Newly-confirmed Supreme Court Justice Brett Kavanaugh was just sworn into office over the weekend, but he has his clerk staff all hired and ready to go. In a first for a Supreme Court Justice, all of Kavanaugh’s clerks are women.
The new clerks all have stellar backgrounds, with varying degrees of experience. Shannon Grammell graduated Stanford Law School in 2017, and clerked for a judge on the Fourth Circuit Court of Appeals. Kim Jackson graduated from Yale Law in 2017 and clerked for Kavanaugh at the D.C. Circuit. Sara Nommensen graduated from Harvard Law in 2016, and was an attorney-adviser for the Justice Department’s Office of Legal Counsel. She was also one of Kavanaugh’s students at Harvard. Megan Lacy graduated from the University of Virginia Law School in 2010, and previously clerked for a Ninth Circuit Court of Appeals judge, was counsel to Senate Judiciary Committee Chairman Charles Grassley (R-Iowa), and worked at the White House with White House Counsel Don McGahn, who assisted with Kavanaugh’s confirmation.
Kavanaugh had mentioned that he planned on having an all-female staff of clerks during his confirmation process, which took several twists and turns as he faced several allegations of sexual misconduct in his past. Also mentioned among the allegations was Kavanaugh’s penchant for hiring women. Kavanaugh took pride in this, although one report noted took a different view of this, citing a law student who had heard that Kavanaugh preferred to hire women who had a “certain look.” Kavanaugh has fiercely denied any wrongdoing. Thirty-four of his former clerks signed a letter supporting him.
Kavanaugh’s hiring decisions also have the result of the Supreme Court as a whole having more female clerks than males, also a first for the high court.

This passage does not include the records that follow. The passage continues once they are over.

(** The text that a stream's fragments add up to. *)
Definition accumulate (deltas : list (option string)) (acc : string) : string :=
  fold_left (fun a d => match d with Some f => (a ++ f)%string | None => a end)
            deltas acc.

(** Calls of [chat] in a row, one per user text, up to the first that
    fails: the result is normal when every exchange succeeded, and is then
    the list of the replies. *)
Fixpoint chats (complete : Request -> Completion) (user_messages : list string)
    : M Chat.State (list string) :=
  match user_messages with
  | [] => ret []
  | x :: xs =>
      (r <- Chat.chat complete x ;;
       rs <- chats complete xs ;;
       ret (r :: rs))%py
  end.

(** Runs of the web script in one session with the key set, one per prompt
    entered, up to the first run that does not end normally. *)
Fixpoint session (complete : Request -> Streaming) (prompts : list string)
    : M WebChat.State unit :=
  match prompts with
  | [] => ret tt
  | p :: ps => (WebChat.script complete true (Some p) ;; session complete ps)%py
  end.

(** The states of simple_chatbot.py: the initial one, and those that a call
    of [chat] or a turn of the loop of [main] leaves, whatever the client
    answers and however the call ends. *)
Inductive chat_reachable : Chat.State -> Prop :=
| reach_initial : chat_reachable Chat.initial
| reach_chat complete x s :
    chat_reachable s -> chat_reachable (exec (Chat.chat complete x) s)
| reach_loop complete ev s :
    chat_reachable s -> chat_reachable (exec (Chat.loop_body complete ev) s).
(** X14 — Deleting the same video again answers 404 and changes
    nothing: the first delete left no row with that id. *)
Theorem X14_delete_twice o o2 req w video :
  delete_db_ok o -> may_delete req w video ->
  fails o2 OpSelectVideo = None ->
  exists w1 w2,
    delete_handler o req w
    = (Ok {| status := 200; body := BSuccess "Vídeo removido com sucesso" |}, w1) /\
    delete_handler o2 req w1
    = (Ok {| status := 404; body := BError "Vídeo não encontrado" None |}, w2) /\
    same_data w1 w2.
Proof.
  intros Hdb Hmay Hsv.
  destruct (delete_found_run o req w video Hdb Hmay)
    as (w1 & sz & t & Hrun & Hvideos & _).
  assert (List.filter
            (fun v => (id v =? dreq_id req) &&
               (String.eqb (v_codigo_cliente v) (user_id (dreq_user req)) ||
                existsb (fun s => String.eqb (codigo_cliente s) (user_id (dreq_user req)) &&
                                  String.eqb (codigo s) (v_codigo_cliente v))
                        (streamings w1)))
            (videos w1) = []) as Hnone.
  { rewrite Hvideos. apply filter_none. intros y [_ Hy]%filter_In.
    apply negb_true_iff in Hy. by rewrite Hy. }
  assert (delete_handler o2 req w1
          = (Ok {| status := 404; body := BError "Vídeo não encontrado" None |},
             log (ESelectVideo (dreq_id req) (user_id (dreq_user req))) w1)) as Hagain.
  { destruct (delete_handler o2 req w1) as [out w2] eqn:H.
    run_delete H. by simplify_eq. }
  eexists w1, _. split; [done|]. split; [exact Hagain|]. done.
Qed.

Lemma X14_delete_twice_witness :
  let o := Scenario.oracle DocNull [] in
  exists w1 w2,
    delete_handler o Stored.remove Stored.world
    = (Ok {| status := 200; body := BSuccess "Vídeo removido com sucesso" |}, w1) /\
    delete_handler o Stored.remove w1
    = (Ok {| status := 404; body := BError "Vídeo não encontrado" None |}, w2) /\
    same_data w1 w2.
Proof.
  intros o.
  apply (X14_delete_twice o o Stored.remove Stored.world Stored.clip).
  - repeat split; reflexivity.
  - split; vm_compute; reflexivity.
  - reflexivity.
Defined.

(** ** An upload, then its removal *)

Lemma prefix_app p s : String.prefix p (p ++ s) = true.
Proof.
  induction p as [|c p IH]; [apply prefix_empty|].
  change (String c p ++ s) with (String c (p ++ s)).
  by rewrite prefix_cons, Ascii.eqb_refl, IH.
Qed.

Lemma includes_app a p s : Str.includes (a ++ p ++ s) p = true.
Proof.
  induction a as [|c a IH].
  - change ("" ++ p ++ s) with (p ++ s). destruct (p ++ s) eqn:E.
    + cbn [Str.includes]. by rewrite <- E, prefix_app.
    + rewrite includes_cons, <- E, prefix_app. done.
  - change (String c a ++ p ++ s) with (String c (a ++ p ++ s)).
    by rewrite includes_cons, IH, orb_true_r.
Qed.

Lemma release_add_used mb folderId s :
  0 <= espaco_usado s -> 0 <= mb ->
  release_used mb folderId (add_used mb folderId s) = s.
Proof.
  intros Hu Hmb. unfold release_used, add_used.
  destruct (String.eqb (codigo s) folderId) eqn:E; [|by rewrite E].
  destruct s as [c cc cs i e u]. cbn [with_used codigo espaco_usado] in *. rewrite E.
  unfold with_used. cbn [codigo codigo_cliente codigo_servidor identificacao espaco
                         espaco_usado].
  f_equal. lia.
Qed.

Lemma first_serverId_add_used userId w w' mb folderId :
  streamings w' = List.map (add_used mb folderId) (streamings w) ->
  first_serverId userId w' = first_serverId userId w.
Proof.
  intros Hs. unfold first_serverId. rewrite Hs. clear Hs.
  induction (streamings w) as [|s l IH]; [done|].
  cbn [List.map List.filter].
  destruct (add_used_same_folder mb folderId s) as (_ & -> & _ & Hserver).
  destruct (String.eqb (codigo_cliente s) userId); [exact Hserver|exact IH].
Qed.

Lemma filter_every {A} (f : A -> bool) l :
  (forall y, In y l -> f y = true) -> List.filter f l = l.
Proof.
  induction l as [|a l IH]; [done|]. intros Hl. cbn [List.filter].
  rewrite (Hl a) by (by left). f_equal. apply IH. intros y Hy. apply Hl. by right.
Qed.

Lemma append_assoc (a b c : string) : (a ++ b) ++ c = a ++ b ++ c.
Proof.
  induction a as [|x a IH]; [done|].
  change ((String x a ++ b) ++ c) with (String x ((a ++ b) ++ c)).
  by rewrite IH.
Qed.

(** A path under [/home/streaming/<login>/] passes the ownership check of
    the delete handler for that login and is removed as it stands. *)
Lemma path_includes_login login rest :
  Str.includes ("/home/streaming/" ++ login ++ "/" ++ rest) ("/" ++ login ++ "/") = true.
Proof.
  change ("/home/streaming/" ++ login ++ "/" ++ rest)
    with ("/home/streaming" ++ String "/" (login ++ "/" ++ rest)).
  rewrite <- (append_assoc login "/" rest).
  change (String "/" ((login ++ "/") ++ rest)) with (("/" ++ login ++ "/") ++ rest).
  apply includes_app.
Qed.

Kavanaugh is scheduled to hear his first oral arguments as a Supreme Court Justice on Tuesday, when the court hears the cases of Stokeling v. United States, which deals with whether the elements of a state robbery law satisfy the requirements of the federal Armed Career Criminal Act, and United States v. Stitt, which also deals with that Act, specifically whether its definition of “burglary” is met by the burglary of a mobile or temporary structure.